[HarfBuzz] Kerning in Telugu (and other similar languages)

mathog mathog at caltech.edu
Wed Aug 13 17:02:18 PDT 2014


Greetings,

Behdad Esfahbod said that this would be a good place to ask, even though 
the underlying software is Pango and not Harfbuzz.  I am trying to 
resolve a bug in Inkscape

   https://bugs.launchpad.net/inkscape/+bug/1282968

that involves this string in Telugu:

   
U+0C07,U+0C02,U+0C15,U+0C4D,U+200C,U+0C38,U+0C4D,U+0C15,U+0C47,U+0C2A,U+0C4D

As will soon become apparent, I know next to nothing about Indic 
languages.  Counting "stacked glyphs" as one glyph that is supposed to 
render as 6 glyphs

   
https://bugs.launchpad.net/inkscape/+bug/1282968/+attachment/3989437/+files/correct-rendering.png

Pango breaks these 6 up into 3 logical clusters as 2:3:1.

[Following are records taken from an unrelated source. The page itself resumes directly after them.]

Lemma retire_done user_id group_key resolution winner loser m :
  0 < sm_id loser -> 0 < sm_id winner -> sm_id loser <> sm_id winner ->
  finishes (retire clock cfg user_id group_key resolution winner loser) m
    (fun b m' => b = true /\ did [(sm_id loser, sm_id winner)] m m').
Proof.
  intros Hl Hw Hd. unfold retire. rewrite (proj2 (Z.leb_gt _ _)), (proj2 (Z.eqb_neq _ _)), (proj2 (Z.ltb_lt _ _)) by done.
  simpl. unfold finishes, record_conflict, emit, when. unfold bind, modify, gets, ret; simpl.
  destruct (has_telemetry cfg); simpl; (split; [done|]); unfold did; simpl; rewrite length_app; simpl; split_and!; done || lia.
Qed.

Lemma retire_all_done user_id group_key resolution winner losers m :
  0 < sm_id winner -> Forall (fun r => 0 < sm_id r /\ sm_id r <> sm_id winner) losers ->
  finishes (retire_all clock cfg user_id group_key resolution winner losers) m
    (fun n m' => n = Z.of_nat (length losers) /\ did (map (fun r => (sm_id r, sm_id winner)) losers) m m').
Proof.
  intros Hw. revert m. induction losers as [|r losers IH]; intros m Hl; [by split; [|apply did_refl]|].
  apply Forall_cons in Hl as [[H1 H2] Hl].
  eapply finishes_bind; [by apply retire_done|]. intros b m1 [-> D1].
  eapply finishes_bind; [by apply IH|]. intros n m2 [-> D2].
  apply finishes_ret. split; [simpl; lia|]. by apply (did_app [_] _ m m1 m2).
Qed.
(** Entries with distinct identifiers that count from one. *)
Abbreviation ids := (map sm_id).
Definition numbered (l : list Z) : Prop := NoDup l /\ Forall (fun n => 0 < n) l.

Lemma numbered_perm l l' : l ≡ₚ l' -> numbered l -> numbered l'.
Proof. intros H [H1 H2]. split; [by rewrite <- H|by rewrite <- H]. Qed.
Lemma numbered_app l l' : numbered (l ++ l') -> numbered l /\ numbered l'.
Proof. intros [H1 H2]. apply NoDup_app in H1 as (A & _ & B). apply Forall_app in H2 as [C D]. done. Qed.

Lemma plan_losers (w : semantic_row) losers : (map (fun r => (sm_id r, sm_id w)) losers).*1 = ids losers.
Proof. induction losers as [|r losers IH]; [done|]. cbn. f_equal. exact IH. Qed.

(** The best of some entries replaces the others. *)
Lemma best_done user_id group_key resolution winner losers m :
  numbered (ids (winner :: losers)) ->
  finishes (retire_all clock cfg user_id group_key resolution winner losers) m
    (fun n m' => exists plan, did plan m m' /\ n = Z.of_nat (length plan) /\ plan.*1 = ids losers /\
       (forall p, p ∈ plan -> snd p = sm_id winner)).
Proof.
  intros [H1 H2]. simpl in *. apply NoDup_cons in H1 as [H1 _]. apply Forall_cons in H2 as [H2 H3].
  eapply finishes_conseq.
  - apply retire_all_done; [done|]. apply Forall_forall. intros r Hr.
    assert (sm_id r ∈ ids losers) as Hin by (apply list_elem_of_fmap; eauto).
    split; [by eapply Forall_forall in H3|]. intros E. by rewrite E in Hin.
  - intros n m' [-> D]. eexists. split; [done|]. rewrite length_map, plan_losers. split_and!; [done..|].
    intros p Hp. by apply list_elem_of_fmap in Hp as (r & -> & _).
Qed.

Lemma value_winners_done user_id group_key groups m :
  Forall (fun l => l <> []) groups -> numbered (ids (concat groups)) ->
  finishes (value_winners clock cfg user_id group_key groups) m
    (fun found m' => exists plan, did plan m m' /\ snd found = Z.of_nat (length plan) /\
       ids (fst found) ++ plan.*1 ≡ₚ ids (concat groups) /\ (forall p, p ∈ plan -> snd p ∈ ids (concat groups)) /\
       length (fst found) = length groups).
Proof.
  revert m. induction groups as [|items groups IH]; intros m Hne Hn.
  { exists []. split_and!; [apply did_refl|done|done|by intros p ?%elem_of_nil|done]. }
  apply Forall_cons in Hne as [Hi Hne]. simpl in Hn. rewrite map_app in Hn. apply numbered_app in Hn as [Hn1 Hn2].
  eapply finishes_bind; [apply ranked_done|]. intros order m1 [Ho D1]. cbn beta.
  destruct order as [|winner redundant]; [by apply Permutation_nil in Ho|].
  pose proof (Permutation_map sm_id Ho) as Hio.
  eapply finishes_bind; [apply best_done; by eapply numbered_perm; [symmetry|]|]. intros n m2 (p1 & D2 & -> & E1 & W1). cbn beta.
  eapply finishes_bind; [by apply IH|]. intros more m3 (p2 & D3 & E2 & P2 & W2 & L2).
  assert (ids (concat (items :: groups)) ≡ₚ sm_id winner :: ids redundant ++ ids (fst more) ++ p2.*1) as Hall.
  { change (concat (items :: groups)) with (items ++ concat groups). by rewrite map_app, <- Hio, <- P2. }
  apply finishes_ret. exists (p1 ++ p2). split_and!.
  - apply (did_app p1 p2 m m2 m3); [|done]. exact (did_app [] p1 m m1 m2 D1 D2).
  - rewrite length_app, Nat2Z.inj_add. cbn [snd]. lia.
  - rewrite Hall, fmap_app, E1. cbn. constructor. rewrite !app_assoc. apply Permutation_app_tail, Permutation_app_comm.
  - intros p [Hp|Hp]%elem_of_app; rewrite Hall; [rewrite (W1 p Hp); left|]. apply W2 in Hp. rewrite <- P2 in Hp.
    right. apply elem_of_app. by right.
  - cbn. by rewrite L2.
Qed.

(** One group: one entry stays, the others name an entry of the group. *)
Lemma consolidate_group_done user_id group_key items m :
  items <> [] -> numbered (ids items) ->
  finishes (consolidate_group clock cfg user_id group_key items) m
    (fun counts m' => exists w plan, did plan m m' /\ fst counts = Z.of_nat (length plan) /\
       w :: plan.*1 ≡ₚ ids items /\ (forall p, p ∈ plan -> snd p ∈ ids items)).
Proof.
  intros Hi Hn. pose proof (group_by_perm semantic_value_key items) as Hp. pose proof (Permutation_map sm_id Hp) as Hpi.
  eapply finishes_bind.
  { apply value_winners_done; [apply group_by_nonempty|]. by eapply numbered_perm; [symmetry|]. }
  intros [ws n] m1 (p1 & D1 & E1 & P1 & W1 & L1). cbn [fst snd] in *. rewrite Hpi in P1.
  eapply finishes_bind; [apply ranked_done|]. intros order m2 [Ho D2]. cbn beta.
  pose proof (Permutation_map sm_id Ho) as Hio.
  destruct order as [|winner losers].
  { apply Permutation_nil in Ho as ->. destruct (d_values (group_by semantic_value_key items)) eqn:E; [|done].
    simpl in Hp. by apply Permutation_nil in Hp. }
  eapply finishes_bind.
  { apply best_done. eapply numbered_perm; [symmetry; exact Hio|]. eapply numbered_perm in Hn; [|symmetry; exact P1].
    by apply numbered_app in Hn as [Hn _]. }
  intros k m3 (p2 & D3 & -> & E2 & W2). apply finishes_ret. exists (sm_id winner), (p1 ++ p2). split_and!.
  - apply (did_app p1 p2 m m1 m3); [done|]. exact (did_app [] p2 m1 m2 m3 D2 D3).
  - simpl. rewrite length_app, E1. lia.
  - rewrite fmap_app, E2, <- P1, <- Hio. simpl. constructor. apply Permutation_app_comm.
  - intros p [Hp'|Hp']%elem_of_app; [apply W1 in Hp'; by rewrite Hpi in Hp'|]. rewrite (W2 p Hp'), <- P1, <- Hio. by left.
Qed.
(** What becomes of a group: the entry that stays and the retirements. *)
Definition settles (items : list semantic_row) (out : Z * list retirement) : Prop :=
  fst out :: (snd out).*1 ≡ₚ ids items /\ (forall p, p ∈ snd out -> snd p ∈ ids items).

First question:  are the colon positions the proper places to insert 
kerning spaces?

pango_shape() descriptions of most languages have the property that each 
logical cluster begins with a character with the "is_cursor_position" 
attribute set, and it is not set elsewhere in the cluster.  (In the 
European languages each logical cluster is usually one letter with 
possibly one or more accents or other similar modifiers.)  That is 
almost the case here too, except there is a second character within the 
2nd logical cluster that also has that bit set (character 8, 0C15).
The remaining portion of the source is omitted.